「あ゛? 何でだよ?」
低いドスの利いた声でけん制しながら、取り乱す様子を見せずに端的に理由を聞いたりんちゃんは、ちゃんと冷静だ。
「あのね、俺は誰かさんと違って賢いから、感情的に動かないの」
屑山は筆川の手を振り払い、さらに挑発した。
「今この場で一番危険なのは、き・み。イキリ太郎くん」
「あ゛ンだテメェ! 女衒未満のうんこカスが!! ぶん殴っぞ!!」
それ、殴ったあとに言っても……。
りんちゃんの顔面パンチを喰らった自称ホストの屑山は、地面に膝をついて項垂れる。ぽたぽたと、鮮やかな鮮血が、殺風景なコンクリート打ちっぱなしの床に彩りを添えた。
「弱ぇなァ? 自称ナンバーワンホストくんよォ」
「ちょっと待って待って! ストップスト~~ップ!」
「暴力はいけないと思います!」
りんちゃんと屑山の間に、宇佐霧と二階堂が仲裁に割って入った。二人ともまだ学生だぞ。いい大人が何やってんだよ……。
しかし、なんか妙だな。
「もしかして、暴力ってペナルティないんか?」
筆川が疑問を口にしたとき
『そうだよ』
一瞬ブラウン管テレビの画面がついて、それだけ言うとすぐに砂嵐に戻った。
「そォかよ。んじゃ、もう一発殴っとくか」
腕まくりするりんちゃんを、さすがに僕が体を張って止めた。真正面から抱きつくという形で。

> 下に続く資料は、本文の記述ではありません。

(** The loop over the resources of a store. *)
Lemma count_resources_ok kind rs cm m :
  standard cm → kind_ok cm (kind_string kind) m →
  Forall (λ r, res_kind r = kind ∧ complete r) rs →
  NoDup (ResourceKey <$> rs) → (∀ r, r ∈ rs → m !! ResourceKey r = None) →
  Z.of_nat (size m + length rs) < i64_max →
  let cm' := foldl (count_resource kind) cm rs in
  standard cm' ∧
  kind_ok cm' (kind_string kind) (foldl (λ m r, <[ResourceKey r := r]> m) m rs) ∧
  cm_isLeader cm' = cm_isLeader cm ∧
  (∀ k, k ≠ kind_string kind → cm_simpleCounters cm' !! k = cm_simpleCounters cm !! k) ∧
  (kind ≠ InstanceKind → cm_distributionByType cm' = cm_distributionByType cm).
Proof.
  intros Hstd Hok Hrs. revert cm m Hstd Hok.
  induction Hrs as [|r rs [Hk Hc] Hrs IH]; intros cm m Hstd Hok Hnd Hfresh Hf; cbn [foldl].
  { split_and!; auto. }
  rewrite fmap_cons in Hnd. apply NoDup_cons in Hnd as [Hr Hnd]. simpl in Hf.
  destruct (count_resource_ok kind cm m r) as (Hs1 & Hok1 & Hl1 & Ho1 & Hd1);
    [done..|apply Hfresh; left|unfold fits; lia|].
  assert (Hm : m !! ResourceKey r = None) by (apply Hfresh; left).
  destruct (IH _ _ Hs1 Hok1 Hnd) as (Hs2 & Hok2 & Hl2 & Ho2 & Hd2).
  - intros r' Hr'. rewrite lookup_insert_ne; [apply Hfresh; by right|].
    intros Heq. apply Hr. rewrite Heq. by apply list_elem_of_fmap_2.
  - rewrite map_size_insert_None by done. lia.
  - cbv zeta. split_and!; [done|done|congruence| |].
    + intros k Hne. by rewrite Ho2, Ho1.
    + intros Hne. by rewrite Hd2, Hd1.
Qed.
(* ===== verification/Versioning.v ===== *)
(** pkg/core/versioning: the history of traffic rules. types.go,
    resource_store_convert.go, resource_store_version.go (the adapter over a
    [ResourceStore] of RuleVersion resources), bootstrap.go and service.go. *)
From S2P Require Import Prelude GoStrings Errors Resource Libs Indexers Store.
From Stdlib Require Import Ascii.

Open Scope string_scope.
Open Scope list_scope.
Open Scope Z_scope.

(** ** types.go

    [Source] and [Operation] are strings; a [time.Time] is its nanoseconds
    since the zero time. *)
Definition SourceAdmin : string := "ADMIN".
Definition SourceUpstream : string := "UPSTREAM".
Definition SourceBootstrap : string := "BOOTSTRAP".
Definition SourceRollback : string := "ROLLBACK".
Definition OperationCreate : string := "CREATE".
Definition OperationUpdate : string := "UPDATE".
Definition OperationDelete : string := "DELETE".

Definition ErrVersionNotFound : error := ErrorText "rule version not found".
Definition ErrVersionStoreError : error := ErrorText "rule version store error".
Definition ErrRollbackToDelete : error := ErrorText "cannot roll back to a DELETE marker".
Definition ErrRollbackToCurrent : error :=
  ErrorText "cannot roll back to a version identical to current".

Record Version := {
  ver_RuleKind : string; ver_Mesh : string; ver_ResourceKey : string; ver_RuleName : string;
  ver_VersionNo : Z; ver_ContentHash : string; ver_SpecJSON : string; ver_Source : string;
  ver_Operation : string; ver_Author : string; ver_Reason : string;
  ver_RolledBackFromVersionNo : option Z; ver_CreatedAt : Z; ver_RecordedAt : Z;
  ver_IsLatestRecorded : bool }.

Definition with_latest (v : Version) (b : bool) : Version :=
  {| ver_RuleKind := ver_RuleKind v; ver_Mesh := ver_Mesh v; ver_ResourceKey := ver_ResourceKey v;
     ver_RuleName := ver_RuleName v; ver_VersionNo := ver_VersionNo v;
     ver_ContentHash := ver_ContentHash v; ver_SpecJSON := ver_SpecJSON v;
     ver_Source := ver_Source v; ver_Operation := ver_Operation v; ver_Author := ver_Author v;
     ver_Reason := ver_Reason v; ver_RolledBackFromVersionNo := ver_RolledBackFromVersionNo v;
     ver_CreatedAt := ver_CreatedAt v; ver_RecordedAt := ver_RecordedAt v;
     ver_IsLatestRecorded := b |}.

Record historyState := {
  hs_Versions : list Version;
  hs_Latest : option Version;
  hs_MaxVersionNo : Z }.

Record HistorySnapshot := {
  sn_Versions : list Version;
  sn_Head : option Version;
  sn_Deleted : bool }.

Record InsertRequest := {
  req_RuleKind : ResourceKind; req_Mesh : string; req_ResourceKey : string;
  req_RuleName : string; req_SpecJSON : string; req_ContentHash : string;
  req_Source : string; req_Operation : string; req_Author : string; req_Reason : string;
  req_RolledBackFromVersionNo : option Z; req_CreatedAt : Z }.

Record ListResult := {
  lr_Items : list Version; lr_Total : Z;
  lr_LatestRecordedVersionNo : Z; lr_LatestRecordedDeleted : bool }.

Record DiffSide := { ds_VersionNo : Z; ds_SpecJSON : string }.
Record DiffResult := { dr_Left : DiffSide; dr_Right : DiffSide }.

(** ** resource_store_convert.go *)
Definition extractMesh (resourceKey : string) : string := (ParseResourceKey resourceKey).1.
Definition extractName (resourceKey : string) : string := (ParseResourceKey resourceKey).2.

Definition buildVersionResourceKey (kind : ResourceKind) (parentResourceKey : string)
    (versionNo : Z) : string :=
  BuildResourceKey (extractMesh parentResourceKey)
    (kind_string kind +:+ "-" +:+ extractName parentResourceKey +:+ "-version-" +:+ pretty versionNo).

Definition buildParentIndexKey (kind : ResourceKind) (resourceKey : string) : string :=
  kind_string kind +:+ "/" +:+ extractMesh resourceKey +:+ "/" +:+ extractName resourceKey.

Definition timestampAsTime (ts : option Z) : Z := default 0 ts.

Definition version_of_spec (spec : RuleVersion) : Version :=
  let createdAt := timestampAsTime (rv_CreatedAt spec) in
  let recordedAt := timestampAsTime (rv_RecordedAt spec) in
  {| ver_RuleKind := rv_ParentRuleKind spec; ver_Mesh := rv_ParentRuleMesh spec;
     ver_ResourceKey := BuildResourceKey (rv_ParentRuleMesh spec) (rv_ParentRuleName spec);
     ver_RuleName := rv_ParentRuleName spec; ver_VersionNo := rv_VersionNo spec;
     ver_ContentHash := rv_ContentHash spec; ver_SpecJSON := rv_SpecJson spec;
     ver_Source := rv_Source spec; ver_Operation := rv_Operation spec;
     ver_Author := rv_Author spec; ver_Reason := rv_Reason spec;
     ver_RolledBackFromVersionNo :=
       if decide (rv_RolledBackFromVersionNo spec = 0) then None
       else Some (rv_RolledBackFromVersionNo spec);
     ver_CreatedAt := createdAt;
     ver_RecordedAt := if decide (recordedAt = 0) then createdAt else recordedAt;
     ver_IsLatestRecorded := false |}.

う、うわぁ……! 久しぶりのりんちゃんの体臭だぁ……ていうか、香水変えた? 胸板も、四年前よりちょっと分厚くなってるぅ……!!
「ひでぶ!!」
殴られた。
「触んじゃねェ」
ひどい……一応、元カレなのに。
じんじんと痛む頬をさすりながら、ある疑惑が頭の中に浮かび上がった。
もしかして、りんちゃん彼氏できた……?
って、こんなこと考えてる場合じゃないだろ! 今はデスゲームの最中! 負ければケツ穴を凌辱されて死ッ!!
ええい! 考えるな考えるな集中しろ!! 浸透滅却煩悩退散煩悩退散!!
それに、もしりんちゃんに新しく彼氏が出来ていたとしても、それをとがめる権利なんて、僕にはどこにもないのだから……。